This is an open-access article distributed under the terms of the Creative Commons Attribution-Non Commercial-No Derivatives License 4.0 (CCBY-NC-ND), where it is permissible to download and share the work provided it is properly cited. The work cannot be changed in any way or used commercially without permission from the journal.

The high toll of sepsis has generated worldwide awareness campaigns aimed at the public and clinicians (1), large-scale studies of optimal treatments resulting in new treatment guidelines (2), and a decades long search for early recognition tools (3).

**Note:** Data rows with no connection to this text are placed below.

Lemma vpmap_copy_spec_witness :
  let run := e1 <- vpmap_map 1 0x400000 0x8000 1 MEMPERM_URW;; e2 <- vpmap_copy 1 2 0x400000 0x600000 1 MEMPERM_URW;; ret (e1, e2) in
  value_of (run copy_vst) = Some (ERR_OK, ERR_OK) /\
  wp run (fun r s' => r = (ERR_OK, ERR_OK) -> exists T' A' H' g, vspace 0x2000 T' A' H' s' /\
    xlate A' 0x600 = Some (g, memperm_to_pteperm MEMPERM_URW) /\ g <> 0x8000 /\ v_frames s' !! g = Some copy_data) copy_vst.
Proof.
  split; [vm_compute; reflexivity|]. wp_step.
  eapply wp_mono; [apply (wp_vpmap_map 0x1000 {[0x1000 := (3, 0)]} ∅ copy_held);
    [by apply copy_space; left|first [lia | reflexivity | done]..]|].
  intros e s1 (T1 & H1 & A1 & m & V1 & G1 & HA & He). wp_step.
  assert (Hin : H1 !! 0x8000 = Some 1 /\ H1 !! 0x2000 = Some 1) by (split; eapply lookup_weaken; [|apply G1| |apply G1]; done).
  assert (V2 : vspace 0x2000 {[0x2000 := (3, 0)]} ∅ H1 s1).
  { apply (vspace_frame _ _ _ copy_held copy_vst); [by apply copy_space; right| |apply V1|apply G1].
    intros f x [<- _]%lookup_singleton_Some. apply (gr_frames _ _ _ _ _ _ _ G1); [|by exists 1].
    intros y [? _]%lookup_singleton_Some. done. }
  assert (HT : forall f x, T1 !! f = Some x -> f = 0x1000 \/ copy_held !! f = None).
  { intros f x Hf. destruct (decide (f = 0x1000)) as [->|Hne]; [by left|]. right. eapply (gr_new _ _ _ _ _ _ _ G1); [exact Hf|].
    by rewrite lookup_singleton_ne by done. }
  assert (HF : v_frames s1 !! 0x8000 = Some copy_data).
  { rewrite (gr_frames _ _ _ _ _ _ _ G1 0x8000); [done| |by exists 1]. intros y [? _]%lookup_singleton_Some. done. }
  assert (Hw : forall q w, A1 !! q = Some w -> w = 0x8000 + (1 + memperm_to_pteperm MEMPERM_URW)).
  { intros q w Hq. specialize (HA q). rewrite Hq in HA. destruct (in_range _ _ _) eqn:Er; [|done]. unfold in_range in Er.
    change (vpn 0x400000) with 0x400 in *. change (pg_round_down 0x8000) with 0x8000 in HA.
    assert (m <= 1) by lia. pose proof (Z.mod_pos_bound (q - 0x400) (2 ^ 36) eq_refl). assert ((q - 0x400) mod 2 ^ 36 = 0) as E by lia. rewrite E in HA. by injection HA as ->. }
  assert (Ev : v_vpmaps s1 = v_vpmaps copy_vst) by (by rewrite (grow_vpmaps _ _ _ _ _ _ _ G1)).
  eapply wp_mono; [apply (vpmap_copy_spec 0x1000 0x2000 T1 {[0x2000 := (3, 0)]} A1 ∅ H1); try (by rewrite Ev); try done|].
  - intros f y x Hf [<- _]%lookup_singleton_Some. destruct (HT _ _ Hf) as [?|Hn]; [done|by vm_compute in Hn].
  - intros i Hi. unfold src_word. destruct (A1 !! vpn (0x400000 + i * 4096)) as [w|] eqn:E; [|done]. rewrite (Hw _ _ E). cbn [default from_option id].
    change (ENTRY_ADDR (0x8000 + (1 + memperm_to_pteperm MEMPERM_URW))) with 0x8000. intros _.
    split; [by exists 1; apply Hin|]. split; [done|]. by rewrite HF.
  - intros i x Hi. unfold xlate. destruct (A1 !! vpn (0x400000 + i * 4096)) as [w|] eqn:E; [|done]. rewrite (Hw _ _ E). by intros [= <-].
  - intros e2 s2 (m2 & T' & A' & H' & fr & C & Hcp & He2). wp_step. intros [= -> ->].
    destruct He as [[_ ->]|[? _]]; [|done]. destruct He2 as [[_ ->]|[[?|?] _]]; [|done|done].
    destruct (Hcp 0 0x8000 (memperm_to_pteperm MEMPERM_URW)) as (_ & g & Hg & Hgh & Hgf); [lia| |done|].
    { change (vpn (0x400000 + 0 * 4096)) with 0x400. specialize (HA 0x400). change (in_range (vpn 0x400000) 1 0x400) with true in HA. cbn match in HA.
      by eapply xlate_word; [done|done|]. }
    exists T', A', H', g. split; [apply C|]. split; [exact Hg|]. split; [|by rewrite Hgf].
    intros ->. destruct Hin as [Hin _]. congruence.
Defined.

A recent evolution of the early warning tools is electronic medical record (EMR)-embedded machine learning techniques which can detect ominous trends in vital signs, laboratory values, and oxygenation status to issue a prediction of sepsis likelihood (4). In theory, clinicians could then be notified before more overt deterioration occurs allowing for either earlier intervention with antisepsis measures or more intensive clinical and microbial monitoring. We retrospectively tested whether initiation of one such machine learning system, “Insight” (Dascena, Hayward, CA), had an impact on care delivery for hospitalized patients. Insight is a proprietary machine learning system that continuously scans the EMR for vital sign patterns consistent with sepsis. Later versions also incorporated laboratory values. The system is said to be capable of interpolating missing values and identifying clinical patterns where sepsis is more likely. The threshold for alerting can be adjusted to modulate sensitivity or specificity based on an institution’s experiences. The company’s website (5) identifies 12 published studies pertaining to derivation of the model and two prospective studies testing the system against different early warning systems, manual or electronic (6, 7).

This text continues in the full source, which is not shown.